Handling Memory Operations To reduce the latency, we use memory hierarchies. Most PCs today use caches (L1,L2). The first one is smaller but faster, on chip. Unlike, ALU operations, load/store instructions need address calculation, usually an integer addition. After that, we need an address translation to generate a physical address. A Translation Lookaside Buffer is used to speed up this action. Some superscalar processors, allow single memory operations/cycle. The trend is to allow multiple memory requests at the same time, with multiported memory hierarchy. Most commonly, only the L1 cache is multiported, because requests do not proceed to lower levels of memory. Once the operation has been submitted to the memory hierarchy, it may hit or miss in the data cache. In case of missing, the accessed location must be fetched into the cache. Miss Handling Status Registers are used to track the status of outstanding misses and allow multiple requests to be overlapped.
The Committing State It is the final phase of an instruction. Its purpose is to implement the appearance of a sequential execution model, even though the reality is different. The actions necessary in this phase depend on the technique used to recover the precise state. 1 st technique : The state is saved (or checkpointed) at certain points, in a history buffer.

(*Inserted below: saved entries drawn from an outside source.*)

(* ===== verification/TcpClient.v ===== *)
(** * The TCP client of tun2socks

    Models [struct tcp_client] and the functions on it in
    [tun2socks/tun2socks.c]: a TCP connection that lwIP accepted on the TUN
    side, paired with a SOCKS connection, with one buffer for each direction
    and two independent ends that can close in either order.

    The structure is a record.  Each function of the source takes the record
    to the record it leaves behind; [None] is a failed [ASSERT], a write
    outside a buffer, or the use of something that was freed (the client
    itself, the pcb, the SOCKS client).  The calls to lwIP and to the SOCKS
    connection that carry data or free something are appended to [trace].
    lwIP is not modelled: what it answers ([tcp_close], [tcp_sndbuf],
    [tcp_write], [tcp_output]) is an argument of the functions that ask.  The
    ghost fields [wnd] and [unacked] of the pcb count what lwIP's receive window
    and send queue hold.

    [SYNC_COMMIT] runs the jobs that were queued since [SYNC_FROMHERE]; here
    it is a list of events of the SOCKS side that happen at that point. *)

From S2P Require Import Prelude.
From S2P Require Import Addr.
From S2P Require Import SocksClient.
Import BAddr.

(** [lwip/custom/lwipopts.h]: [TCP_MSS] is 1460, and [TCP_WND] lwIP's default
    of four segments; [tun2socks.h]. *)
Definition TCP_MSS : Z := 1460.
Definition TCP_WND : Z := 4 * TCP_MSS.
Definition CLIENT_SOCKS_RECV_BUF_SIZE : Z := 8192.

Inductive err_t := ERR_OK | ERR_MEM | ERR_ABRT | ERR_OTHER.

#[export] Instance err_t_eq_dec : EqDecision err_t.
Proof. solve_decision. Defined.

(** The lwIP pcb: which callbacks are set, and lwIP's own counts. *)
Record tcp_pcb := Pcb {
  cb_err : bool; cb_recv : bool; cb_sent : bool;
  wnd : Z;      (* receive window left *)
  unacked : Z;  (* bytes written and not yet confirmed *)
}.

Inductive tcp_action :=
  | TGot (data : bytes)        (* bytes copied from lwIP into buf *)
  | TToSocks (data : bytes)    (* bytes of buf the SOCKS connection took *)
  | TRecved (n : Z)            (* tcp_recved *)
  | TFromSocks (data : bytes)  (* bytes received from the SOCKS connection *)
  | TWrite (data : bytes)      (* tcp_write that succeeded *)
  | TPbufFree                  (* pbuf_free *)
  | TClose | TAbort            (* tcp_close, tcp_abort *)
  | TSocksFree                 (* BSocksClient_Free *)
  | TReport (ev : socks_event) (* event the SOCKS client reported *)
  | TReturn (e : err_t).       (* value a callback returned to lwIP *)

Record tcp_client := Client {
  local_addr : BAddr;
  remote_addr : BAddr;
  pcb : option tcp_pcb;             (* None once it was freed *)
  client_closed : bool;
  buf : bytes;
  buf_used : Z;
  socks_username : option bytes;
  socks_client : bool;              (* the BSocksClient is initialised *)
  socks_up : bool;
  socks_closed : bool;
  socks_send_busy : option Z;       (* a send of so many bytes is in progress *)
  socks_recv_busy : bool;           (* a receive is in progress *)
  socks_recv_buf : bytes;
  socks_recv_buf_used : Z;
  socks_recv_buf_sent : Z;
  socks_recv_waiting : bool;
  socks_recv_tcp_pending : Z;
  dead_client : bool;               (* the dead var was killed *)
  freed : bool;                     (* free(client) was done *)
  num_clients : Z;                  (* the global counter *)
  trace : list tcp_action;
}.

Module TcpClient.

(** Field updates. *)
Definition set_pcb p c := Client c.(local_addr) c.(remote_addr) p c.(client_closed) c.(buf) c.(buf_used) c.(socks_username)
  c.(socks_client) c.(socks_up) c.(socks_closed) c.(socks_send_busy) c.(socks_recv_busy) c.(socks_recv_buf)
  c.(socks_recv_buf_used) c.(socks_recv_buf_sent) c.(socks_recv_waiting) c.(socks_recv_tcp_pending) c.(dead_client)
  c.(freed) c.(num_clients) c.(trace).
Definition set_client_closed c := Client c.(local_addr) c.(remote_addr) c.(pcb) true c.(buf) c.(buf_used) c.(socks_username)
  c.(socks_client) c.(socks_up) c.(socks_closed) c.(socks_send_busy) c.(socks_recv_busy) c.(socks_recv_buf)
  c.(socks_recv_buf_used) c.(socks_recv_buf_sent) c.(socks_recv_waiting) c.(socks_recv_tcp_pending) true
  c.(freed) c.(num_clients) c.(trace).
Definition set_buf b n c := Client c.(local_addr) c.(remote_addr) c.(pcb) c.(client_closed) b n c.(socks_username)
  c.(socks_client) c.(socks_up) c.(socks_closed) c.(socks_send_busy) c.(socks_recv_busy) c.(socks_recv_buf)
  c.(socks_recv_buf_used) c.(socks_recv_buf_sent) c.(socks_recv_waiting) c.(socks_recv_tcp_pending) c.(dead_client)
  c.(freed) c.(num_clients) c.(trace).
Definition set_socks_gone c := Client c.(local_addr) c.(remote_addr) c.(pcb) c.(client_closed) c.(buf) c.(buf_used) c.(socks_username)
  false c.(socks_up) true None false c.(socks_recv_buf)
  c.(socks_recv_buf_used) c.(socks_recv_buf_sent) c.(socks_recv_waiting) c.(socks_recv_tcp_pending) c.(dead_client)
  c.(freed) c.(num_clients) c.(trace).
Definition set_up c := Client c.(local_addr) c.(remote_addr) c.(pcb) c.(client_closed) c.(buf) c.(buf_used) c.(socks_username)
  c.(socks_client) true c.(socks_closed) c.(socks_send_busy) c.(socks_recv_busy) c.(socks_recv_buf)
  c.(socks_recv_buf_used) c.(socks_recv_buf_sent) c.(socks_recv_waiting) c.(socks_recv_tcp_pending) c.(dead_client)
  c.(freed) c.(num_clients) c.(trace).
Definition set_busy s r c := Client c.(local_addr) c.(remote_addr) c.(pcb) c.(client_closed) c.(buf) c.(buf_used) c.(socks_username)
  c.(socks_client) c.(socks_up) c.(socks_closed) s r c.(socks_recv_buf)
  c.(socks_recv_buf_used) c.(socks_recv_buf_sent) c.(socks_recv_waiting) c.(socks_recv_tcp_pending) c.(dead_client)
  c.(freed) c.(num_clients) c.(trace).
Definition set_recv_buf b c := Client c.(local_addr) c.(remote_addr) c.(pcb) c.(client_closed) c.(buf) c.(buf_used) c.(socks_username)
  c.(socks_client) c.(socks_up) c.(socks_closed) c.(socks_send_busy) c.(socks_recv_busy) b
  c.(socks_recv_buf_used) c.(socks_recv_buf_sent) c.(socks_recv_waiting) c.(socks_recv_tcp_pending) c.(dead_client)
  c.(freed) c.(num_clients) c.(trace).
Definition set_recv u s w p c := Client c.(local_addr) c.(remote_addr) c.(pcb) c.(client_closed) c.(buf) c.(buf_used) c.(socks_username)
  c.(socks_client) c.(socks_up) c.(socks_closed) c.(socks_send_busy) c.(socks_recv_busy) c.(socks_recv_buf)
  u s w p c.(dead_client)
  c.(freed) c.(num_clients) c.(trace).
Definition set_freed n c := Client c.(local_addr) c.(remote_addr) c.(pcb) c.(client_closed) c.(buf) c.(buf_used) None
  c.(socks_client) c.(socks_up) c.(socks_closed) c.(socks_send_busy) c.(socks_recv_busy) c.(socks_recv_buf)
  c.(socks_recv_buf_used) c.(socks_recv_buf_sent) c.(socks_recv_waiting) c.(socks_recv_tcp_pending) true
  true n c.(trace).
Definition emit a c := Client c.(local_addr) c.(remote_addr) c.(pcb) c.(client_closed) c.(buf) c.(buf_used) c.(socks_username)
  c.(socks_client) c.(socks_up) c.(socks_closed) c.(socks_send_busy) c.(socks_recv_busy) c.(socks_recv_buf)
  c.(socks_recv_buf_used) c.(socks_recv_buf_sent) c.(socks_recv_waiting) c.(socks_recv_tcp_pending) c.(dead_client)
  c.(freed) c.(num_clients) (c.(trace) ++ [a]).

Instructions update the state as they execute and when a precise state is needed, it is recovered from the history buffer. 2 nd technique : Separation of the state into 2 parts. The implemented physical state and a logical state. The physical is updated immediately as the operations complete. The logical is updated in sequential program order, as the speculative status is cleared. The speculative state is maintained in a reorder buffer.

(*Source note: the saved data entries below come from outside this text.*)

(* ===== verification/IpAddr6.v ===== *)
(** * IPv6 addresses

    Models [misc/ipaddr6.h]: parsing and printing of addresses and prefixes,
    and conversion between prefix lengths and masks.  [struct ipv6_addr] is
    the list of its sixteen bytes.  A function that returns 0 or 1 gives
    [Some None] or [Some (Some r)]; the outer [None] is an access outside the
    array. *)

From S2P Require Import Prelude.
From S2P Require Import ParseNumber.
From S2P Require Import CLib.

Record ipv6_ifaddr := IfAddr { ifaddr_addr : bytes; ifaddr_prefix : Z }.

Module IpAddr6.

(** The local variables of [ipaddr6_parse_ipv6_addr] and its output. *)
Record parse_state := PS {
  num_blocks : Z;
  compress_pos : Z;
  block : Z;
  empty : bool;
  out : bytes;
}.

Definition ch_dot : Z := 46.
Definition ch_colon : Z := 58.
Definition ch_slash : Z := 47.

(** [bytes[2*num_blocks] = block >> 8; bytes[2*num_blocks+1] = block & 0xFF] *)
Definition put_block (st : parse_state) : option parse_state :=
  LET b <- store (Z.to_nat (2 * st.(num_blocks)))
             [Z.shiftr st.(block) 8; Z.land st.(block) 255] st.(out) in
  Some (PS (st.(num_blocks) + 1) st.(compress_pos) 0 true b).

(** The main loop.  [first] is [i == 0]; [seg] is the text after the last ':',
    where the IPv4 ending starts again.  The result is the state and, after a
    '.', that text. *)
Fixpoint addr_loop (first : bool) (seg name : bytes) (st : parse_state)
  : option (option (parse_state * option bytes)) :=
  match name with
  | [] => Some (Some (st, None))
  | c :: rest =>
      if c =? ch_dot then Some (Some (st, Some seg))
      else if c =? ch_colon then
        let is_double := match rest with d :: _ => d =? ch_colon | [] => false end in
        if negb first && (st.(empty) || (st.(num_blocks) =? 7)) then Some None
        else if first && negb is_double then Some None
        else
          LET st <- (if negb first then put_block st else Some st) in
          if is_double && negb (st.(compress_pos) =? -1) then Some None
          else
            let st := if is_double
                      then PS st.(num_blocks) st.(num_blocks) st.(block) st.(empty) st.(out) else st in
            match rest with
            | d :: rest' => if d =? ch_colon then addr_loop false rest' rest' st else addr_loop false rest rest st
            | [] => addr_loop false rest rest st
            end
      else
        let digit := decode_hex_digit c in
        if digit <? 0 then Some None
        else if UINT16_MAX / 16 <? st.(block) then Some None
        else
          let b := u16 (st.(block) * 16) in
          if UINT16_MAX - b <? digit then Some None
          else addr_loop false seg rest (PS st.(num_blocks) st.(compress_pos) (u16 (b + digit)) false st.(out))
  end.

MIPS R10000 Fetches 4 instructions/time. These are predecoded when they enter the cache. Branch prediction with a prediction table (512 lines and 2-bit counter to encode history). If branch is taken, it takes 1cc to redirect the IF. During this cycle, sequential instructions are fetched and placed in a resume cache (4 Blocks). When a branch is predicted, the processor takes a snapshot of the register mapping table. If branch is mispredicted, the register mapping can be quickly recovered. 4 instructions are dispatched into one of three instruction queues : memory, integer, fp. Address adder, 2 int ALUs (One shifts and the other multiplies/adds), fp multiplier/divider/square-rooter, fp adder. On chip primary cache, L2 cache. Reorder buffer mechanism for maintaining a precise state.
ALPHA 21164 IF from an 8KB instruction cache. 4 instructions/time. Instructions are issued in program order. That restricts the instruction issue rate but simplifies the control logic. Branch prediction with a prediction table that records history using 2-bit counter. This table is in cache. 2 int ALUs, a fp adder, a fp multiplier. 2 levels of cache on chip. Primary can sustain a number of outstanding misses through six entry miss address files (MAFs) that contains address and target register for a load that misses. To provide a sequential state, this processor does not issue out of order and keeps the instructions in sequence as they flow down the pipeline.
AMD K5 Uses variable length instructions, sequentially predecoded with 5 predecode bits. Branch prediction with one prediction entry/cache line. It uses single-bit counter to encode history. 2 cycles consumed for decoding. It uses RISC-like OPerations known as ROPs. 2 int ALUs (one shifts, the other divides), a fp unit, 2 load/store units, a branch unit. The reservation stations are distributed to these functional units. 8KB cache. 16 entry reorder buffer to maintain a precise state.